Warning China against any moves of drilling oil in Philippines territorial waters by the Chinese maritime militia, Duterte said, “If they start drilling oil there, I will tell China, is that part of our agreement?” Continuing his threats, the Philippines leader said, “If that is not part of our agreement, I will also drill oil there.” Duterte stressed that he had tried to remain friends with China and “share” resources, but Beijing’s deliberate aggression and mining of rich deposits of natural resources in the Philippines waters pushed him to increase military deployment in the region.

The Philippines leader warned of “bloodshed”, indicating that any action from China’s side would lead to escalation of the conflict as tensions remain heightened between the two southeastern Asian countries. Duterte’s remarks came as just a day ago, reports emerged that the Armed Forces of the Philippines criticized the politician for his inaction over China’s expansionist move in the Philippines’ exclusive economic zone. 

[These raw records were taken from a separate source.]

(* ===== verification/ToolThreadProps.v ===== *)
(** * What holds of budgets, tool threads and their calls *)

From S2P Require Import Prelude ThreadBudget ToolThread ToolThreadInv ToolThreadCalls.

(** ** Loops

    A session's loop thread holds a place of its budget from the session's first tool call on:
    whenever the session is in a call past [count_loop], or has ever submitted one, its loop
    thread is counted, until its loop ends. *)

(** Past [count_loop]. *)
Definition past_charge (a : whereabouts) : bool := match a with Idle | Charging _ => false | _ => true end.

(** The session has, or has had, a tool call that was let through. *)
Definition submitted (ks : list call) (s : nat) : Prop := exists c k, ks !! c = Some k /\ k.(by_) = s /\ k.(state) <> Unsubmitted.
Definition engaged (w : world) (s : nat) (x : session) : Prop := past_charge x.(at_) = true \/ submitted w.(calls) s.

Definition charged_thread (t : _ToolThread) : Prop := t.(place) = Held \/ loop_over t.(serves) = true.
Definition charged_loop (w : world) (x : session) : Prop :=
  exists l t, x.(loop) = Some l /\ w.(threads) !! l = Some t /\ t.(of_kind) = LoopThread /\ charged_thread t.
Definition loops_charged (w : world) : Prop := forall s x, w.(sessions) !! s = Some x -> engaged w s x -> charged_loop w x.

(** ** Threads *)

Definition charge_kept (ts ts' : list _ToolThread) : Prop := forall l t, ts !! l = Some t -> t.(of_kind) = LoopThread -> charged_thread t ->
  exists t', ts' !! l = Some t' /\ t'.(of_kind) = LoopThread /\ charged_thread t'.
(** C24. Whatever the guest calls (from the conversion of another call's arguments too), whichever
    of them throw and in whatever order they settle: the wrappers never give the runtime more
    than the limit, which is one below its own; calls reach it in the order they were made, none
    twice and none left out; a call waits only while the limit is used up by calls that will
    settle; and once nothing is in flight every call made was given to the runtime and settled. *)
Theorem calls_limited_in_order cap es : exists s, limiter_run (_call_limit cap) es fresh = Some s /\
  s.(active) = Z.of_nat (length s.(running)) /\
  (forall n, cap = PInt n -> s.(active) <= Z.max 1 (n - 1)) /\
  s.(issued) ++ s.(queue).*1 = seq 0 s.(next) /\
  (s.(queue) <> [] -> _call_limit cap = Some (Z.of_nat (length s.(running))) /\ s.(running) <> []) /\
  (settling s = false -> s.(issued) = seq 0 s.(next) /\ s.(running) = []).
Proof.
  destruct (run_limited (_call_limit cap) es fresh) as (s & E & Hs).
  { apply fresh_limited. intros m Em%call_limit_pos. lia. }
  exists s. split; [done|]. pose proof (full_limit _ _ _ _ Hs) as Hfull. destruct Hs as [Ha Hw Hf Ho Hd Hi Hin]. cbn in Ha. split_and!; try done.
  - intros n ->. by apply Hw.
  - intros Hq%Hfull. rewrite <- Ha. split; [done|]. intros Hr. apply call_limit_pos in Hq. rewrite Ha, Hr in Hq. cbn in Hq. lia.
  - unfold settling. intros Hset%negb_false_iff%bool_decide_eq_true. rewrite Hset in Hin.
    assert (Hq : ids s = []) by (destruct (ids s) as [|i l] eqn:El; [done|]; destruct (Hin i) as [H|H]; [right; left|by apply not_elem_of_nil in H..]).
    rewrite Hq, app_nil_r in Ho. split; [done|]. destruct (running s) as [|i l]; [done|]. destruct (Hin i) as [H|H]; [left; left|by apply not_elem_of_nil in H..].
Qed.

(** Two at once: the call made while the first is converted is counted before the third, which
    waits; a throwing call frees its place for the next. *)
Example limiter_demo :
  limiter_run (_call_limit (PInt 3)) [Called (Call [Call [] false] false); Called (Call [] true); Called (Call [] false); Settled 0] fresh
    = Some (Limiter 2 [] [1; 0; 2; 3]%nat 4 [1; 3]%nat [0; 1; 2; 3]%nat).
Proof. reflexivity. Qed.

[US, and Chinese flattops in the South China Sea. Credit: ESA&Planet]

[Chinese warships on Sentinel-2 images in South China Sea. Credit: Twitter/@OSINT_1]

China's encroachment of Julian Felipe

Even as Chairman of the Joint Chiefs of Armed Forces of the Philippines Cirilito Sobejana, Defense Secretary Delfin Lorenzana, and the island nation’s other top diplomats, last month, condemned China for its deployment of more than 200 Chinese fishing vessels, which it believed were crewed by militias, Duterte had largely remained silent. The Chinese vessels encroached a boomerang-shaped and shallow coral reef, which Manila calls Julian Felipe, located about 175 nautical miles (324 kilometres) west of Bataraza town in the western Philippine province of Palawan. China also lays sovereign claims on the archipelago.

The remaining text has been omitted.